Terça-feira, 18 de março de 2025
Por Redação O Sul | 26 de janeiro de 2020
A primeira campanha do governo federal para promover a abstinência sexual como meio de evitar a gravidez na adolescência deve chegar às ruas no dia 3 de fevereiro.
A estratégia de marketing para divulgar o que o governo chama de “iniciação sexual não precoce” está sendo desenhada pelo Ministério da Mulher, da Família e dos Direitos Humanos em conjunto com o Ministério da Saúde e terá foco inicial nas redes sociais. A campanha pretende alcançar o público de 10 a 18 anos.
O objetivo é mostrar aos jovens os benefícios de adiar o início da vida sexual. De acordo com o secretário nacional dos Direitos da Criança e do Adolescente, Maurício José Silva Cunha, a argumentação não é pautada em elementos religiosos e sim em estudos científicos.
A extensão da campanha para televisão e rádio, por exemplo, ainda depende da disponibilidade do Ministério da Saúde para arcar com os custos.
O anúncio que a abstinência sexual seria usada como política de governo contra a gravidez precoce gerou polêmica. A medida, contudo, foi confirmada pela ministra Damares Alves.
A expectativa é que após essa primeira sensibilização, os ministérios construam a Política Nacional de Prevenção ao Risco da Atividade Sexual Precoce. O governo também vai lançar também um termo de referência para contratação de consultores para trabalhar no desenvolvimento da política. Nos documentos já produzidos, as experiências dos Estados Unidos e de Uganda aparecem como exemplos positivos da política de abstinência sexual entre adolescentes, independentemente da situação econômica da região.
A campanha planejada pelo governo será feita no âmbito de uma lei sancionada pelo presidente Jair Bolsonaro que criou a Semana Nacional de Prevenção da Gravidez na Adolescência. Ficou estabelecido que anualmente, na primeira semana de fevereiro, serão realizadas ações com o objetivo de “disseminar informações sobre medidas preventivas e educativas que contribuam para a redução da incidência da gravidez na adolescência”.
Segundo Cunha, a propagação da ideia de adiar a vida sexual é tratada no governo sob a perspectiva de preservar um direito humano de crianças e adolescentes. Ele nega que o governo deixará de recomendar métodos contraceptivos.
“Para nós, isso é uma ampliação de direitos. Ou seja, a gente não está de forma alguma renunciando outros métodos contraceptivos. A gente quer que seja um componente a mais do leque que temos de redução ao risco sexual precoce. O fortalecimento da criança e adolescente e suas famílias como uma opção, não como imposição ou agenda única de redução da gravidez”, disse.

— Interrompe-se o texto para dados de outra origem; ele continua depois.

(* ===== verification/CodecProps.v ===== *)
(** * Laws of the codec

    Two relations carry every round trip: [writes f l] says that the writer
    operation [f] appends exactly the bytes [l] or fails, and [reads m l x] that
    the read [m] consumes exactly [l] and answers [x]. Both compose along the
    sequence of fields, so that a record decoder is the inverse of its encoder as
    soon as each field is. [yields m P] speaks of bytes nobody vouches for: the
    read stays inside its input, and what it answers without failing satisfies
    [P]. *)

From S2P Require Import Prelude Ids Bytes Codec.

(** ** Stores and loads *)

Lemma store_from v n : ∀ m, 0 ≤ m →
  (fun i => Z.land (Z.shiftr v (8 * i)) 255) <$> seqZ m (Z.of_nat n) = le_bytes n (Z.shiftr v (8 * m)).
Proof.
  induction n as [|n IH]; intros m Hm; [done|].
  rewrite seqZ_cons by lia. cbn [fmap list_fmap le_bytes]. f_equal.
  replace (Z.pred (Z.of_nat (S n))) with (Z.of_nat n) by lia. rewrite IH by lia.
  rewrite Z.shiftr_shiftr by lia. do 2 f_equal. lia.
Qed.

Lemma store_le n v : store n v = le_bytes n v.
Proof. unfold store. rewrite store_from by lia. by rewrite Z.shiftr_0_r. Qed.

Lemma load_from data n : ∀ m acc offset, 0 ≤ m → 0 ≤ offset →
  offset + m + Z.of_nat n ≤ len data →
  foldl (fun value i => Z.lor value (Z.shiftl (nth (Z.to_nat (offset + i)) data 0) (8 * i)))
    acc (seqZ m (Z.of_nat n))
  = Z.lor acc (Z.shiftl (le_word (take n (drop (Z.to_nat (offset + m)) data))) (8 * m)).
Proof.
  induction n as [|n IH]; intros m acc offset Hm Ho Hl.
  { simpl. by rewrite Z.shiftl_0_l, Z.lor_0_r. }
  rewrite seqZ_cons by lia. cbn [foldl]. replace (Z.pred (Z.of_nat (S n))) with (Z.of_nat n) by lia.
  rewrite IH by (unfold len in *; lia).
  destruct (drop (Z.to_nat (offset + m)) data) as [|b rest] eqn:E.
  { apply (f_equal length) in E. rewrite length_drop in E. unfold len in Hl. simpl in E. lia. }
  assert (data !! Z.to_nat (offset + m) = Some b) as Hb.
  { rewrite <- (Nat.add_0_r (Z.to_nat (offset + m))), <- lookup_drop, E. done. }
  apply (nth_lookup_Some _ _ 0) in Hb. rewrite Hb.
  replace (Z.to_nat (offset + Z.succ m)) with (Z.to_nat (offset + m) + 1)%nat by lia.
  rewrite <- drop_drop, E. cbn [take drop skipn firstn le_word].
  rewrite Z.shiftl_lor, Z.shiftl_shiftl, <- Z.lor_assoc by lia. do 3 f_equal. lia.
Qed.

Lemma load_le n data offset :
  0 ≤ offset → offset + Z.of_nat n ≤ len data →
  load n data offset = le_word (take n (drop (Z.to_nat offset) data)).
Proof.
  intros Ho Hl. unfold load. rewrite load_from by lia.
  by rewrite Z.add_0_r, Z.shiftl_0_r, Z.lor_0_l.
Qed.

(** ** What a write appends *)

Definition fits (w : Writer.t) (l : list Z) : Prop :=
  len (Writer.buffer w) + len l ≤ Writer.limit w.

Definition within (w : Writer.t) : Prop := fits w [].

(** A failed writer does not move; a working one appends [l] when it fits and
    fails otherwise. *)
Record writes (f : Writer.t → Writer.t) (l : list Z) : Prop := {
  wr_failed : ∀ w, Writer.ok w = false → f w = w;
  wr_fits : ∀ w, Writer.ok w = true → within w → fits w l → f w = Writer.append l w;
  wr_full : ∀ w, Writer.ok w = true → within w → ¬ fits w l → Writer.ok (f w) = false;
}.

Lemma append_nil w : Writer.append [] w = w.
Proof. destruct w. unfold Writer.append. simpl. by rewrite app_nil_r. Qed.

Lemma append_app a b w : Writer.append b (Writer.append a w) = Writer.append (a ++ b) w.
Proof. unfold Writer.append. simpl. by rewrite app_assoc. Qed.

Lemma len_app {A} (a b : list A) : len (a ++ b) = len a + len b.
Proof. unfold len. rewrite length_app. lia. Qed.

Lemma len_nonneg {A} (a : list A) : 0 ≤ len a.
Proof. unfold len. lia. Qed.

Lemma fits_append w a b : fits (Writer.append a w) b ↔ fits w (a ++ b).
Proof. unfold fits. simpl. rewrite !len_app. lia. Qed.

Lemma fits_prefix w a b : fits w (a ++ b) → fits w a.
Proof. unfold fits. rewrite len_app. pose proof (len_nonneg b). lia. Qed.

Lemma writes_field l : writes (Writer.field l) l.
Proof.
  split; intros w Hw; unfold Writer.field; rewrite Hw; cbn [negb]; [done|..]; intros _ Hf.
  - unfold fits in Hf. pose proof (len_nonneg (Writer.buffer w)).
    destruct (Z.ltb_spec (Writer.limit w) (len l)); [lia|].
    destruct (Z.ltb_spec (Writer.limit w - len l) (len (Writer.buffer w))); [lia|done].
  - unfold fits in Hf.
    destruct (Z.ltb_spec (Writer.limit w - len l) (len (Writer.buffer w))); [|lia].
    rewrite orb_true_r. unfold Writer.fail. unfold Writer.ok in Hw. by rewrite Hw.
Qed.

Lemma writes_nil : writes (fun w => w) [].
Proof. split; intros w Hw; [done|by rewrite append_nil|done]. Qed.

Lemma writes_seq f g a b : writes f a → writes g b → writes (fun w => g (f w)) (a ++ b).
Proof.
  intros [F1 F2 F3] [G1 G2 G3]. split; intros w Hw; [by rewrite F1, G1|..]; intros Hin Hf.
  - pose proof (fits_prefix _ _ _ Hf). rewrite F2, G2, append_app; try done.
    + unfold within. rewrite fits_append, app_nil_r. done.
    + by rewrite fits_append.
  - destruct (Z.le_gt_cases (len (Writer.buffer w) + len a) (Writer.limit w)) as [Ha|Ha].
    + rewrite F2 by done. apply G3; [done| |by rewrite fits_append].
      unfold within. rewrite fits_append, app_nil_r. done.
    + assert (Writer.ok (f w) = false) as Hk by (apply F3; [done..|unfold fits; lia]).
      by rewrite G1.
Qed.

Lemma writes_ext f g l : (∀ w, g w = f w) → writes f l → writes g l.
Proof. intros E [F1 F2 F3]. split; intros w; rewrite E; auto. Qed.

(** A fresh writer that ends well holds exactly the bytes. *)
Lemma writes_buffer f l limit :
  writes f l → 0 ≤ limit → Writer.ok (f (Writer.make limit)) = true →
  Writer.buffer (f (Writer.make limit)) = l ∧ len l ≤ limit.
Proof.
  intros [_ F2 F3] Hl Hok. assert (within (Writer.make limit)) by done.
  destruct (Z.le_gt_cases (len l) limit) as [Hf|Hf].
  - rewrite F2 by done. done.
  - exfalso. rewrite F3 in Hok; [done|done|done|]. unfold fits, len in *. simpl. lia.
Qed.

Lemma writes_u8 v : writes (Writer.u8 v) [v].
Proof. apply writes_field. Qed.
Lemma writes_u16 v : writes (Writer.u16 v) (le_bytes 2 v).
Proof. unfold Writer.u16. rewrite store_le. apply writes_field. Qed.
Lemma writes_u32 v : writes (Writer.u32 v) (le_bytes 4 v).
Proof. unfold Writer.u32. rewrite store_le. apply writes_field. Qed.
Lemma writes_u64 v : writes (Writer.u64 v) (le_bytes 8 v).
Proof. unfold Writer.u64. rewrite store_le. apply writes_field. Qed.

(** ** What a read consumes *)

(** A working reader that has consumed [pre] and has [rest] before it. *)
Definition reading (limit : Z) (pre rest : list Z) : Reader.t :=
  Reader.Make (pre ++ rest) (len pre) limit StatusCode.Ok.

Definition reads {A} (m : Reader.t → A * Reader.t) (l : list Z) (x : A) : Prop :=
  ∀ limit pre rest, len (pre ++ l ++ rest) ≤ limit →
    m (reading limit pre (l ++ rest)) = (x, reading limit (pre ++ l) rest).

Lemma reading_ok limit pre rest : Reader.ok (reading limit pre rest) = true.
Proof. done. Qed.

Apesar da garantia de Cunha de que campanhas públicas sobre métodos contraceptivos não perderão a força, essas iniciativas não são de responsabilidade do ministério em que atua. O Ministério da Saúde é que elabora e divulga as mobilizações em torno do sexo seguro e uso de métodos anticoncepcionais.
Risco
A proposta não tem apoio de grande parte dos médicos e especialistas na área e levou a Rede Feminista de Ginecologistas e Obstetras a emitir uma nota contrária. Para uma das fundadoras da rede, a professora de ginecologia e obstetrícia da Universidade Federal de Campina Grande, Melania Amorim, a proposta “coloca adolescentes em risco”.
Dados citados pelo grupo de médicas mostram que o Brasil acompanha a tendência mundial de queda das taxas de gravidez, mas ainda possui um dos maiores índices da América Latina (18,2%), com 69,9 nascimentos para cada mil mulheres entre 15 e 19 anos. O agravante é que essa incidência não se dá de forma homogênea: quase 18% das adolescentes de renda mais baixa se tornam mães, enquanto no estrato de renda superior a cinco salários mínimos a proporção não chega a 1%.
“Nós emitimos uma nota de repúdio porque somos cientistas e pesquisadoras, trabalhamos na área há anos, e sabemos por evidências cientificas, estudos e metanálises, que esses programas baseados na abstinência não funcionam, não são factíveis. Ele ainda coloca em risco os adolescentes porque quem adere a esse tipo de programa só se prepara para abstinência e, quando inicia a vida sexual, não está preparado para contracepção e prevenção de doenças, tornando-se mais suscetível do que quem tinha educação sexual e via como concreta a possibilidade de iniciar a atividade sexual. Além disso, esses programas são heteronormativos, colocando em risco adolescentes LGBTQ+, e reproduzem estereótipos de gênero, com a menina numa posição passiva. E isso tem influência por toda a vida, até no risco de violência sexual e de inabilidade em negociar o uso de preservativos ao iniciar a vida sexual”, esclareceu Melania.